··· Excerpted records

(* ===== verification/FileTransferFacts.v ===== *)
(** What the file transfers leave behind, on every execution. *)
From S2P Require Import Prelude GoLib GoStrings Models Errors Programs FileTransfer.
#[local] Set Warnings "-clear-no-such-hyp".

(** ** Clients and files are closed *)
Inductive kind := AClient | AnSFTP | ALocalFile | ARemoteFile.
#[export] Instance kind_eq_dec : EqDecision kind.
Proof. solve_decision. Defined.
#[export] Instance kind_countable : Countable kind.
Proof.
  refine (inj_countable' (fun k => match k with AClient => 0 | AnSFTP => 1 | ALocalFile => 2 | ARemoteFile => 3 end)
    (fun n => match n with 0 => AClient | 1 => AnSFTP | 2 => ALocalFile | _ => ARemoteFile end) _).
  by intros [].
Defined.

Definition opened (k : kind) (r : result nat) : option (kind * nat) :=
  match r with Ok n => Some (k, n) | Err _ => None end.
Definition opens (x : event transferE) : option (kind * nat) :=
  match x with
  | Ev e b =>
      match e in transferE B return B -> option (kind * nat) with
      | Dial _ _ _ _ => opened AClient
      | NewSFTP _ => opened AnSFTP
      | OpenLocal _ | CreateLocal _ => opened ALocalFile
      | CreateRemote _ _ | OpenRemote _ _ => opened ARemoteFile
      | _ => fun _ => None
      end b
  end.
Definition closes (x : event transferE) : option (kind * nat) :=
  match x with
  | Ev (CloseClient n) _ => Some (AClient, n)
  | Ev (CloseSFTP n) _ => Some (AnSFTP, n)
  | Ev (CloseLocal n) _ => Some (ALocalFile, n)
  | Ev (CloseRemote n) _ => Some (ARemoteFile, n)
  | _ => None
  end.
(** A file of the machine may be closed twice. *)
Definition uses (x : event transferE) : list (kind * nat) :=
  match x with
  | Ev (NewSFTP n) _ | Ev (CloseClient n) _ => [(AClient, n)]
  | Ev (MkdirAllRemote n _) _ | Ev (CreateRemote n _) _ | Ev (OpenRemote n _) _ | Ev (ReadDir n _) _
  | Ev (StatRemote n _) _ | Ev (CloseSFTP n) _ => [(AnSFTP, n)]
  | Ev (CopyToRemote remote local) _ | Ev (CopyToLocal local remote) _ => [(ARemoteFile, remote); (ALocalFile, local)]
  | Ev (CloseRemote n) _ => [(ARemoteFile, n)]
  | _ => []
  end.
Abbreviation neat := (tidy opens closes uses).

Lemma neat_deferred {A} k (open : transferE (result nat)) close what (fail : error -> A) body s :
  (forall r, opens (Ev open r) = opened k r /\ closes (Ev open r) = None /\
             Forall (fun x => x ∈ s) (uses (Ev open r))) ->
  (forall n x, opens (Ev (close n) x) = None /\ closes (Ev (close n) x) = Some (k, n)) ->
  (forall n, (k, n) ∉ s ->
     watch (resources opens closes uses) (body n)
       (fun _ s' => s' ∖ {[(k, n)]} = s /\ forall x, Forall (fun r => r ∈ s') (uses (Ev (close n) x))) ({[(k, n)]} ∪ s)) ->
  neat (deferred open close what fail body) s.
Proof.
  intros Ho Hc Hbody. unfold deferred. apply watch_bind, watch_trigger. intros r Hr.
  destruct (Ho r) as (Hor & Hcr & Hur). split; [exact Hur|]. cbn [assumed next resources] in *. rewrite Hor in *.
  destruct r as [n|e]; cbn [opened] in *; [|by rewrite Hcr].
  apply tidy_close; [apply Hc|exact Hr|by apply Hbody].
Qed.
(** The usual case: the resource stays open in [body]. *)
Lemma neat_inside {A} k (close : nat -> transferE (option error)) n (body : transfer A) s :
  (forall x, uses (Ev (close n) x) = [(k, n)] \/ uses (Ev (close n) x) = []) ->
  (k, n) ∉ s -> neat body ({[(k, n)]} ∪ s) ->
  watch (resources opens closes uses) body
    (fun _ s' => s' ∖ {[(k, n)]} = s /\ forall x, Forall (fun r => r ∈ s') (uses (Ev (close n) x))) ({[(k, n)]} ∪ s).
Proof.
  intros Hu Hnew Hb. apply tidy_inside; [done| |done]. intros x.
  destruct (Hu x) as [->| ->]; repeat constructor.
Qed.

Ltac neat_call := apply tidy_bind; [by apply tidy_effect; intros b; split_and!; try done; repeat constructor; set_solver|].
Ltac neat_scope k :=
  apply (neat_deferred k); [intros r; split_and!; [done..|]; repeat constructor; set_solver|done|].
Ltac neat_in := intros ? ?; apply neat_inside; [intros x; by left|done|].
Ltac neat_done := repeat first [done | case_match].

Lemma neat_connected {A} t (fail : error -> A) body s :
  (forall sftp s', (AnSFTP, sftp) ∈ s' -> neat (body sftp) s') -> neat (connected t fail body) s.
Proof.
  intros Hbody. unfold connected, connect. destruct (Credentials.Validate _) as [e|]; [done|].
  apply watch_bind, watch_bind, watch_trigger. intros [e|] _; (split; [by constructor|]); [done|].
  apply watch_bind, watch_trigger. intros [e|] _; (split; [by constructor|]); [done|].
  apply watch_bind, watch_trigger. intros [c|e] Hc; (split; [by constructor|]); [|done].
  cbn [assumed resources opens opened] in Hc. cbn [next resources opens opened]. apply watch_ret.
  apply tidy_close; [done|done|]. apply (neat_inside AClient CloseClient); [by left|done|].
  neat_scope AnSFTP. neat_in. apply Hbody. set_solver.
Qed.

Lemma neat_cancelled what s : neat (cancelled what) s.
Proof. unfold cancelled. by neat_call. Qed.

(** Every client, SFTP session and file that is opened is closed when the method returns, and
    none is used that is not open: whatever fails, and whenever the context ends. *)
Theorem transfer_closes t s :
  (forall localPath remotePath, neat (Upload t localPath remotePath) s) /\
  (forall remotePath localPath, neat (Download t remotePath localPath) s) /\
  (forall remotePath, neat (ListRemoteDir t remotePath) s) /\
  (forall remotePath, neat (RemoteFileExists t remotePath) s).
Proof.
  split_and!.
  - intros localPath remotePath. unfold Upload. do 2 (case_bool_decide; [done|]). neat_call. intros [[]|e]; [done| |done].
    apply neat_connected. intros sftp s1 H1.
    neat_scope ALocalFile. intros local Hlocal. apply neat_inside; [by right|done|].
    apply tidy_bind. { unfold make_remote_dir. case_match; [done|]. by neat_call. }
    intros u. neat_scope ARemoteFile. neat_in. neat_call. intros [[e|]|]; [done..|].
    apply tidy_bind; [apply neat_cancelled|done].
  - intros remotePath localPath. unfold Download. do 2 (case_bool_decide; [done|]).
    apply neat_connected. intros sftp s1 H1. neat_scope ARemoteFile. neat_in.
    apply tidy_bind. { unfold make_local_dir. case_match; [done|]. by neat_call. }
    intros [e|]; [done|]. neat_scope ALocalFile. intros local Hlocal.
    set (s2 := {[(ARemoteFile, n)]} ∪ s1) in *.
    assert (forall (A : Type) (p : transfer A), neat p s2 ->
              watch (resources opens closes uses) (do* drop_partial local localPath in p)
                (fun _ s' => s' ∖ {[(ALocalFile, local)]} = s2 /\ forall x, Forall (fun r => r ∈ s') (uses (Ev (CloseLocal local) x)))
                ({[(ALocalFile, local)]} ∪ s2)) as Hdrop.
    { intros A p Hp. unfold drop_partial. apply watch_bind, watch_bind, watch_trigger. intros r _. split; [by constructor|].
      apply watch_bind, watch_trigger. intros r' _. split; [by constructor|]. apply watch_ret. cbn.
      replace (({[(ALocalFile, local)]} ∪ s2) ∖ {[(ALocalFile, local)]}) with s2 by set_solver.
      eapply watch_mono; [exact Hp|]. intros a s' ->. split; [set_solver|by constructor]. }
    apply watch_bind, watch_trigger. intros [[e|]|] _; (split; [repeat constructor; set_solver|]).
    + by apply (Hdrop _ (Return _)).
    + apply watch_ret. split; [set_solver|by constructor].
    + apply (Hdrop _ (let* e := cancelled _ in Return (Some e))). apply tidy_bind; [apply neat_cancelled|done].
  - intros remotePath. unfold ListRemoteDir. case_bool_decide; [done|]. apply neat_connected. intros sftp s1 H1. by neat_call.
  - intros remotePath. unfold RemoteFileExists. case_bool_decide; [done|]. apply neat_connected. intros sftp s1 H1. by neat_call.
Qed.

(** ** What a download leaves *)
Module Local.
(** the file the download made is there; it holds the whole remote file; a removal of it
    was asked for and refused *)
Record t := mk { present : bool; whole : bool; refused : bool }.
End Local.
(** The local file [path].  It is gone only when its removal was answered with success. *)
Definition file_at (path : string) (x : event transferE) (s : Local.t) : Local.t :=
  match x with
  | Ev e b =>
      match e in transferE B return B -> Local.t with
      | CreateLocal p => fun r =>
          match r with
          | Ok _ => if bool_decide (p = path) then Local.mk true false false else s
          | Err _ => s
          end
      | CopyToLocal _ _ => fun r =>
          match r with Some None => Local.mk (Local.present s) true (Local.refused s) | _ => s end
      | RemoveLocal p => fun r =>
          if bool_decide (p = path) then
            match r with
            | None => Local.mk false (Local.whole s) (Local.refused s)
            | Some _ => Local.mk (Local.present s) (Local.whole s) true
            end
          else s
      | _ => fun _ => s
      end b
  end.
Definition local_file (path : string) : monitor transferE Local.t :=
  mk_monitor (file_at path) (fun _ _ => True) (fun _ _ => True).

(** Success means the whole file; after a failure no file of the download is there, or its
    removal was asked for and was itself refused. *)
Definition settled (r : option error) (s : Local.t) : Prop :=
  match r with
  | None => s = Local.mk true true false
  | Some _ => Local.present s = false \/ Local.refused s = true
  end.

(** The effects that do not touch the local file. *)
Definition elsewhere (B : Type) (e : transferE B) : bool :=
  match e with CreateLocal _ | CopyToLocal _ _ | RemoveLocal _ => false | _ => true end.
Lemma elsewhere_same path {A} (p : transfer A) s :
  only elsewhere p -> watch (local_file path) p (fun _ s' => s' = s) s.
Proof. intros Hp. apply (only_watch elsewhere); [|done|done]. by intros B [] b s' ? ? ->. Qed.
Lemma settled_deferred path {A} open close what (fail : error -> A) body (Q : A -> Local.t -> Prop) s :
  elsewhere _ open = true -> (forall n, elsewhere _ (close n) = true) ->
  (forall e, Q (fail (EWrap what e)) s) -> (forall n, watch (local_file path) (body n) Q s) ->
  watch (local_file path) (deferred open close what fail body) Q s.
Proof.
  intros Ho Hc Hf Hb. unfold deferred. eapply watch_seq; [apply elsewhere_same, only_trigger, Ho|].
  intros [n|e] s' ->; [|apply watch_ret, Hf]. eapply watch_seq; [apply Hb|]. intros a s' Ha.
  eapply watch_seq; [apply elsewhere_same, only_trigger, Hc|]. by intros x s'' ->.
Qed.
Lemma only_connect t : only elsewhere (connect t).
Proof.
  unfold connect. destruct (Credentials.Validate _); [done|]. apply only_bind; [by apply only_trigger|].
  intros [e|]; [done|]. apply only_bind; [by apply only_trigger|]. intros [e|]; [done|].
  by apply only_bind; [apply only_trigger|].
Qed.

(** C32.  A download that succeeds has copied the whole file; one that fails leaves no local file
    of its own, whatever happens in between, unless the removal of the partial file, which it
    always asks for, is itself refused (an error [os.Remove] reports and the code ignores). *)
Theorem Download_settles t remotePath localPath :
  watch (local_file localPath) (Download t remotePath localPath) settled (Local.mk false false false).
Proof.
  unfold Download. do 2 (case_bool_decide; [by left|]). unfold connected.
  eapply watch_seq; [apply elsewhere_same, only_connect|]. intros [client|e] s ->; [|by left].
  eapply watch_seq; [|intros r s Hr; eapply watch_seq; [by apply elsewhere_same, only_trigger|by intros x s' ->]].
  apply settled_deferred; [done|done|by left|]. intros sftp. apply settled_deferred; [done|done|by left|]. intros remoteFile.
  eapply watch_seq; [apply elsewhere_same; unfold make_local_dir; case_match; [done|]; by apply only_bind; [apply only_trigger|]|].
  intros [e|] s ->; [by left|]. unfold deferred. apply watch_bind, watch_trigger. intros [localFile|e] _; (split; [done|]); [|by left].
  cbn [next local_file file_at]. rewrite bool_decide_true by done.
  eapply watch_seq; [|intros r s Hr; eapply watch_seq; [by apply elsewhere_same, only_trigger|intros x s' ->; exact Hr]].
  assert (forall A (p : transfer A) (Q : A -> Local.t -> Prop),
            watch (local_file localPath) p Q (Local.mk false false false) ->
            watch (local_file localPath) p Q (Local.mk true false true) ->
            watch (local_file localPath) (do* drop_partial localFile localPath in p) Q (Local.mk true false false)) as Hdrop.
  { intros A p Q Hgone Hkept. unfold drop_partial. apply watch_bind, watch_bind, watch_trigger.
    intros r _. split; [done|]. apply watch_bind, watch_trigger. intros r' _. split; [done|].
    cbn [next local_file file_at]. rewrite bool_decide_true by done. by destruct r'. }
  apply watch_bind, watch_trigger. intros [[e|]|] _; (split; [done|]).
  - apply (Hdrop _ (Return _)); apply watch_ret; [by left|by right].
  - done.
  - apply (Hdrop _ (let* e := cancelled _ in Return (Some e)));
      (eapply watch_seq; [apply elsewhere_same; by apply only_bind; [apply only_trigger|]|]);
      intros e s ->; [by left|by right].
Qed.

······

Requirement: Lines after the one containing "NewSFTP _ => opened AnSFTP" are left out; every line from the start of the entries through that line is restated word for word.

Response area:
(* ===== verification/FileTransferFacts.v ===== *)
(** What the file transfers leave behind, on every execution. *)
From S2P Require Import Prelude GoLib GoStrings Models Errors Programs FileTransfer.
#[local] Set Warnings "-clear-no-such-hyp".

(** ** Clients and files are closed *)
Inductive kind := AClient | AnSFTP | ALocalFile | ARemoteFile.
#[export] Instance kind_eq_dec : EqDecision kind.
Proof. solve_decision. Defined.
#[export] Instance kind_countable : Countable kind.
Proof.
  refine (inj_countable' (fun k => match k with AClient => 0 | AnSFTP => 1 | ALocalFile => 2 | ARemoteFile => 3 end)
    (fun n => match n with 0 => AClient | 1 => AnSFTP | 2 => ALocalFile | _ => ARemoteFile end) _).
  by intros [].
Defined.

Definition opened (k : kind) (r : result nat) : option (kind * nat) :=
  match r with Ok n => Some (k, n) | Err _ => None end.
Definition opens (x : event transferE) : option (kind * nat) :=
  match x with
  | Ev e b =>
      match e in transferE B return B -> option (kind * nat) with
      | Dial _ _ _ _ => opened AClient
      | NewSFTP _ => opened AnSFTP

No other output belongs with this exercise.